- _ABOUT THIS EXERCISE_: Please print the entries below exactly, from the line with "destruct (pump s) as [[[r|] s']|e|p] eqn:Hp; [|done..]." through the line with "(** The chunks", including both of those lines and leaving out all others.

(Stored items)

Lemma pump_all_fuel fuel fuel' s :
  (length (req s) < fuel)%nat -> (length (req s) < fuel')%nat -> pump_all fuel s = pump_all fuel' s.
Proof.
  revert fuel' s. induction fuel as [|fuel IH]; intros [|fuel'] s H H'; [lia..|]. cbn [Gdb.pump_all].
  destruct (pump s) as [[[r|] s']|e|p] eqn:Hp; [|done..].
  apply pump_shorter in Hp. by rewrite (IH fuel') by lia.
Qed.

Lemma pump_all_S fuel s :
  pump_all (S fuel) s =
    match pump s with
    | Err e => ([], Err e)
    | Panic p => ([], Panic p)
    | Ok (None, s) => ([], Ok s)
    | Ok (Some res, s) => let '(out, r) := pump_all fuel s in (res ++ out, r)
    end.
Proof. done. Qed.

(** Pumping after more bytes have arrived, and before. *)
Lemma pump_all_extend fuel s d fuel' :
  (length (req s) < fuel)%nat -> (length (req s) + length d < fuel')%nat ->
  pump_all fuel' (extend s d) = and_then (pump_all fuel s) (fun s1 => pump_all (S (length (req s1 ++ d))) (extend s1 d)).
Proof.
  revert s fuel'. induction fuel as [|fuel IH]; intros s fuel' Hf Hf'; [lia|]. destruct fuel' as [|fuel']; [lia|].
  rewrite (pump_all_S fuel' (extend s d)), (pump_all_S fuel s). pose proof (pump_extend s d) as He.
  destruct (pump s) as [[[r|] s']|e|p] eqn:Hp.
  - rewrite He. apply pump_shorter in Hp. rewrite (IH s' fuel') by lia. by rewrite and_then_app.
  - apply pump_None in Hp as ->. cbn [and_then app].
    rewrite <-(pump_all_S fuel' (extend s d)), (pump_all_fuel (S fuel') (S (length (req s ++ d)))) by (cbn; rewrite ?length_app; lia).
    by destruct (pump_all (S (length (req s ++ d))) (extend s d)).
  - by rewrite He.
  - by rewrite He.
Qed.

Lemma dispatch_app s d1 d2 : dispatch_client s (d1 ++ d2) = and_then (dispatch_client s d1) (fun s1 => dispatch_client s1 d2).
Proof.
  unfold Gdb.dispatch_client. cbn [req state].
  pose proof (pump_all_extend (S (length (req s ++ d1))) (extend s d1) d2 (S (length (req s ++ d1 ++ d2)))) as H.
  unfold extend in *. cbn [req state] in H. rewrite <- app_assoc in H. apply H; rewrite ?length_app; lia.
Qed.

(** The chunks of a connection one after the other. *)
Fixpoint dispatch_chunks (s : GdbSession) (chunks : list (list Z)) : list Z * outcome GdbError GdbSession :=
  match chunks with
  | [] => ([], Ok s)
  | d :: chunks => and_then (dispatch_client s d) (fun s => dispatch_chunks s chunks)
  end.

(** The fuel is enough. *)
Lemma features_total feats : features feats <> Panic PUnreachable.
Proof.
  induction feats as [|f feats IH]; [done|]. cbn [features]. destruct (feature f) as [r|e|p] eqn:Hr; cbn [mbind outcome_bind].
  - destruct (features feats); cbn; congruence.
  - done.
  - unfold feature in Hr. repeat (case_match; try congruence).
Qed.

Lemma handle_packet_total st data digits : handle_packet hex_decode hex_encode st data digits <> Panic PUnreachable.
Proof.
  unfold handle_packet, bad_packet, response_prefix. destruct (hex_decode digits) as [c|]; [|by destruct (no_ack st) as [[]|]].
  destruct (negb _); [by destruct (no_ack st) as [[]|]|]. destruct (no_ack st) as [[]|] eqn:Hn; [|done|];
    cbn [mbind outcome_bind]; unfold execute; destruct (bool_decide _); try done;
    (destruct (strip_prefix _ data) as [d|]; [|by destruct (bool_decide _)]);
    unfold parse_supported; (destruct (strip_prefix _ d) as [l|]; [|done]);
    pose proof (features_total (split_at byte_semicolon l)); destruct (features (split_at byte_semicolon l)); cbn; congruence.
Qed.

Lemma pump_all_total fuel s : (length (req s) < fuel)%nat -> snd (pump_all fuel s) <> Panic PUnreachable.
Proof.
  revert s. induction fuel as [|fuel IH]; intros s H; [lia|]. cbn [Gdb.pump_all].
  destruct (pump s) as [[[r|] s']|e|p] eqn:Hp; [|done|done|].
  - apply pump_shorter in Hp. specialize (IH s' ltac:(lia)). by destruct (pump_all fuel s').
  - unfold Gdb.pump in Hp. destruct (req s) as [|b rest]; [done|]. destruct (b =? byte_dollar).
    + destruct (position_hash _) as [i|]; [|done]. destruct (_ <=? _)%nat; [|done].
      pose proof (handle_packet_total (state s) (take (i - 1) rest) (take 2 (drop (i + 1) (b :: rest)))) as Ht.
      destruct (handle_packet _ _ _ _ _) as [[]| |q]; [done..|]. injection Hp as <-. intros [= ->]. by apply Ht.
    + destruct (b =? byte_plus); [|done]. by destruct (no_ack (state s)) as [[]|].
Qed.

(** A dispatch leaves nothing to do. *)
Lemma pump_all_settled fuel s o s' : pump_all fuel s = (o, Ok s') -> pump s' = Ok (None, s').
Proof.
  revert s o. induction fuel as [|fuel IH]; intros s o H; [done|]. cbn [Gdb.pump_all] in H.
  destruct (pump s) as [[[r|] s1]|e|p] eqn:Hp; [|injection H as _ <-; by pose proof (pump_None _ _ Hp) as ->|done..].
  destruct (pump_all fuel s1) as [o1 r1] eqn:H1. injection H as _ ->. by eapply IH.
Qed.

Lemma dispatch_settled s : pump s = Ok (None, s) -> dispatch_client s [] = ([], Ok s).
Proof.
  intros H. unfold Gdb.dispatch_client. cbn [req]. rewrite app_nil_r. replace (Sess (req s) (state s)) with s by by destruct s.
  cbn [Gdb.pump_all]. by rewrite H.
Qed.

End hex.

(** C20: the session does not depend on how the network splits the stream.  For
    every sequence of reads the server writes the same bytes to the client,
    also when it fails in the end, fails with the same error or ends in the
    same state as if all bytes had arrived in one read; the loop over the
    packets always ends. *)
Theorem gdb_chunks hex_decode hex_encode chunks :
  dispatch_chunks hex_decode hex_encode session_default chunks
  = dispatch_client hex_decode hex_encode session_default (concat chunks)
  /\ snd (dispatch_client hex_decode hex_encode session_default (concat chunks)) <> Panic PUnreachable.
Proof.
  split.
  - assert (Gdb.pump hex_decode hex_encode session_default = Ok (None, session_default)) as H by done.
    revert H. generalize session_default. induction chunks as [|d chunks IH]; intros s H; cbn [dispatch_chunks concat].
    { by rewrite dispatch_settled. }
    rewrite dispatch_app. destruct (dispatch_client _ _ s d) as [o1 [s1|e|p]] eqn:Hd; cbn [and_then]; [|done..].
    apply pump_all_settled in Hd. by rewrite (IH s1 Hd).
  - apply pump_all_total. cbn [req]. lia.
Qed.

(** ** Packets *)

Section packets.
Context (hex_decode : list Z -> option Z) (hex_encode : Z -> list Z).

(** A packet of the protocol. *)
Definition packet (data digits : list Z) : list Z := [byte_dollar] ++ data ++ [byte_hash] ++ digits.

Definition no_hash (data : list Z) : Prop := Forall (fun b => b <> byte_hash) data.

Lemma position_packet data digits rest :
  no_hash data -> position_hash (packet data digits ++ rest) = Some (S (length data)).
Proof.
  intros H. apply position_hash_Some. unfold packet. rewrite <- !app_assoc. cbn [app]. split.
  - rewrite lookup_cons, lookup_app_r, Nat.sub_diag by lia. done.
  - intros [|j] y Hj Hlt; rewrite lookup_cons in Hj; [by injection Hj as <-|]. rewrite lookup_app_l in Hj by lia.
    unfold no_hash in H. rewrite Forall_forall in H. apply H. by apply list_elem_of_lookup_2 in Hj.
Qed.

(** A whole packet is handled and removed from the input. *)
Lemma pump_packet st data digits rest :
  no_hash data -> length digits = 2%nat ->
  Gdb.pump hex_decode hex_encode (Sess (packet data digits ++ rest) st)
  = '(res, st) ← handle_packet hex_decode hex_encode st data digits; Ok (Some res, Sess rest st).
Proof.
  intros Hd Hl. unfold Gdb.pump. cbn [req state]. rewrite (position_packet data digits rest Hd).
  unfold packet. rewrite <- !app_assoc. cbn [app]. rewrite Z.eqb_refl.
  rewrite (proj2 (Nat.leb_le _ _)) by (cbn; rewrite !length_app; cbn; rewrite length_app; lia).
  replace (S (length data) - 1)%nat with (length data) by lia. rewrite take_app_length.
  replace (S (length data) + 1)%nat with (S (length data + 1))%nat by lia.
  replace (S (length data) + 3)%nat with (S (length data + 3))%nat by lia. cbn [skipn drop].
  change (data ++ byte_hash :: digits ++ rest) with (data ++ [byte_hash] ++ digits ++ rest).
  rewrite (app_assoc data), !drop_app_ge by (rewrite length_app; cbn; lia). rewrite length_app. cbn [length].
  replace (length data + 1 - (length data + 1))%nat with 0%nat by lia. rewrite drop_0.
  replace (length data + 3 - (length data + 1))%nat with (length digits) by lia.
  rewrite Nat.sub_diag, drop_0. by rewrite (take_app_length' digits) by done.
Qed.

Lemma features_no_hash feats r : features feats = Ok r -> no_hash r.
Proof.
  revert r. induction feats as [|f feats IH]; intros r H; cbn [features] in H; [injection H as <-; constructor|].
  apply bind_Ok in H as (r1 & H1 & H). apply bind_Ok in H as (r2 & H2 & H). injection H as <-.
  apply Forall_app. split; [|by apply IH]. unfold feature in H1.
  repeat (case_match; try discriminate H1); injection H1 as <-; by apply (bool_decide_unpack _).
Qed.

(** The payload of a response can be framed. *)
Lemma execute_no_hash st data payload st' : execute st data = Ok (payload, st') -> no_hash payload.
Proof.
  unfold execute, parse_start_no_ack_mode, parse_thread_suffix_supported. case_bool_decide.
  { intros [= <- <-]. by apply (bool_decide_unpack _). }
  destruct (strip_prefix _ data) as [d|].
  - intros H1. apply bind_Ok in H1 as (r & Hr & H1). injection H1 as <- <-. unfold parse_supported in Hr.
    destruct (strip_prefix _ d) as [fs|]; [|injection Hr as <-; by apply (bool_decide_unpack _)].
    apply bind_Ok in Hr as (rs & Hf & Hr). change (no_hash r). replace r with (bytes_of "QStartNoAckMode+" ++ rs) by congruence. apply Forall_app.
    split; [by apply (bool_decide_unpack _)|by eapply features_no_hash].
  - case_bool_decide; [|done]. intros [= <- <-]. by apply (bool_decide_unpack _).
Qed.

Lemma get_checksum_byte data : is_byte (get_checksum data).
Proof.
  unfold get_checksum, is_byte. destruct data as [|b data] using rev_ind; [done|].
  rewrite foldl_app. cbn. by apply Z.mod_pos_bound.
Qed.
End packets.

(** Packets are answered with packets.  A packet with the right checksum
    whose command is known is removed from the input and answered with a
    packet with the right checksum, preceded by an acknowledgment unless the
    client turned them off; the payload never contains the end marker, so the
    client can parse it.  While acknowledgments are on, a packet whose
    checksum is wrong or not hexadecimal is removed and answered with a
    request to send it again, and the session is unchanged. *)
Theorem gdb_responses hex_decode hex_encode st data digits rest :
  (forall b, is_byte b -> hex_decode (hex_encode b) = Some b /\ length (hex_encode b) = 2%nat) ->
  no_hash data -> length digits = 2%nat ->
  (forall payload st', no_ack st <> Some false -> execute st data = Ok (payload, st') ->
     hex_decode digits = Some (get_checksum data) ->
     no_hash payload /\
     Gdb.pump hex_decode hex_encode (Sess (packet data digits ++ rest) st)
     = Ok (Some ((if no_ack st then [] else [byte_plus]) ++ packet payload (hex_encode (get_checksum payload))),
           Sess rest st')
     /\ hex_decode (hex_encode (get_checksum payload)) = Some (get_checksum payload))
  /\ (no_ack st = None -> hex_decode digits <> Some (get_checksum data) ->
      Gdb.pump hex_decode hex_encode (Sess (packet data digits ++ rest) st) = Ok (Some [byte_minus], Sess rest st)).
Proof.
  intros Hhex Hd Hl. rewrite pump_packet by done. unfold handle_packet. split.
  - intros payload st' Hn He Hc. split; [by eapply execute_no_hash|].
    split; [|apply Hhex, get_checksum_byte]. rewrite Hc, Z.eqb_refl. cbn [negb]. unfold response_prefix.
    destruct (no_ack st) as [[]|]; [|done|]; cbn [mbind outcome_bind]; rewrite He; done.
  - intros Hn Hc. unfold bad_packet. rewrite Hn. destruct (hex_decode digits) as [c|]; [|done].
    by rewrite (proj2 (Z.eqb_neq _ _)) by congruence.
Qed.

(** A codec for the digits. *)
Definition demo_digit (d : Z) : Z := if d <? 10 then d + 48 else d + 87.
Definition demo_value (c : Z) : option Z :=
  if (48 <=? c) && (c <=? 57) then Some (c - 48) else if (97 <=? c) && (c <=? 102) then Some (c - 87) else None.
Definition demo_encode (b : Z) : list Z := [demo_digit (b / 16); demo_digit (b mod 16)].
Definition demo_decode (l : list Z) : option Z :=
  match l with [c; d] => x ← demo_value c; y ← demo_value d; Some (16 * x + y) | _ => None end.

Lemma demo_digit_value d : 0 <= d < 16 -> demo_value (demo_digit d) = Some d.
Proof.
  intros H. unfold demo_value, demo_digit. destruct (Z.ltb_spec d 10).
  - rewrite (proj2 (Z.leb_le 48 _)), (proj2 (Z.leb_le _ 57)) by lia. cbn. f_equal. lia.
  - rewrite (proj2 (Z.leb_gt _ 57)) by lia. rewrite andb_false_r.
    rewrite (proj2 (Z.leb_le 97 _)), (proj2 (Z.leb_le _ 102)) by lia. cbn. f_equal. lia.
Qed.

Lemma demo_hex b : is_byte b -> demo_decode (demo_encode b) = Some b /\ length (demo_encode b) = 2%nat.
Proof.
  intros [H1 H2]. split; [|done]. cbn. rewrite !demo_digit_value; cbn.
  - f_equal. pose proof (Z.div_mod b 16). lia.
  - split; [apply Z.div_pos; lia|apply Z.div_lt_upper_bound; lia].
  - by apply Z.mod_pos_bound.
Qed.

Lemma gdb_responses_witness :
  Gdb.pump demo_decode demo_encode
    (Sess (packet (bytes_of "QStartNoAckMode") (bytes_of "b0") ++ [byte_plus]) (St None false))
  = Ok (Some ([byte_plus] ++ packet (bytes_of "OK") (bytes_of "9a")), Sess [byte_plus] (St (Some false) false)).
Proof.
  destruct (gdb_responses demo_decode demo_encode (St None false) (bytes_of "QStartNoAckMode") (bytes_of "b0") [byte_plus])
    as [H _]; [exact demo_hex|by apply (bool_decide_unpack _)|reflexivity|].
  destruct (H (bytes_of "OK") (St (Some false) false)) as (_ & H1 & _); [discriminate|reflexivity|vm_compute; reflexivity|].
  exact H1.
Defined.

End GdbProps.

- _EXERCISE RESPONSE_:
  destruct (pump s) as [[[r|] s']|e|p] eqn:Hp; [|done..].
  apply pump_shorter in Hp. by rewrite (IH fuel') by lia.
Qed.

Lemma pump_all_S fuel s :
  pump_all (S fuel) s =
    match pump s with
    | Err e => ([], Err e)
    | Panic p => ([], Panic p)
    | Ok (None, s) => ([], Ok s)
    | Ok (Some res, s) => let '(out, r) := pump_all fuel s in (res ++ out, r)
    end.
Proof. done. Qed.

(** Pumping after more bytes have arrived, and before. *)
Lemma pump_all_extend fuel s d fuel' :
  (length (req s) < fuel)%nat -> (length (req s) + length d < fuel')%nat ->
  pump_all fuel' (extend s d) = and_then (pump_all fuel s) (fun s1 => pump_all (S (length (req s1 ++ d))) (extend s1 d)).
Proof.
  revert s fuel'. induction fuel as [|fuel IH]; intros s fuel' Hf Hf'; [lia|]. destruct fuel' as [|fuel']; [lia|].
  rewrite (pump_all_S fuel' (extend s d)), (pump_all_S fuel s). pose proof (pump_extend s d) as He.
  destruct (pump s) as [[[r|] s']|e|p] eqn:Hp.
  - rewrite He. apply pump_shorter in Hp. rewrite (IH s' fuel') by lia. by rewrite and_then_app.
  - apply pump_None in Hp as ->. cbn [and_then app].
    rewrite <-(pump_all_S fuel' (extend s d)), (pump_all_fuel (S fuel') (S (length (req s ++ d)))) by (cbn; rewrite ?length_app; lia).
    by destruct (pump_all (S (length (req s ++ d))) (extend s d)).
  - by rewrite He.
  - by rewrite He.
Qed.

Lemma dispatch_app s d1 d2 : dispatch_client s (d1 ++ d2) = and_then (dispatch_client s d1) (fun s1 => dispatch_client s1 d2).
Proof.
  unfold Gdb.dispatch_client. cbn [req state].
  pose proof (pump_all_extend (S (length (req s ++ d1))) (extend s d1) d2 (S (length (req s ++ d1 ++ d2)))) as H.
  unfold extend in *. cbn [req state] in H. rewrite <- app_assoc in H. apply H; rewrite ?length_app; lia.
Qed.

(** The chunks of a connection one after the other. *)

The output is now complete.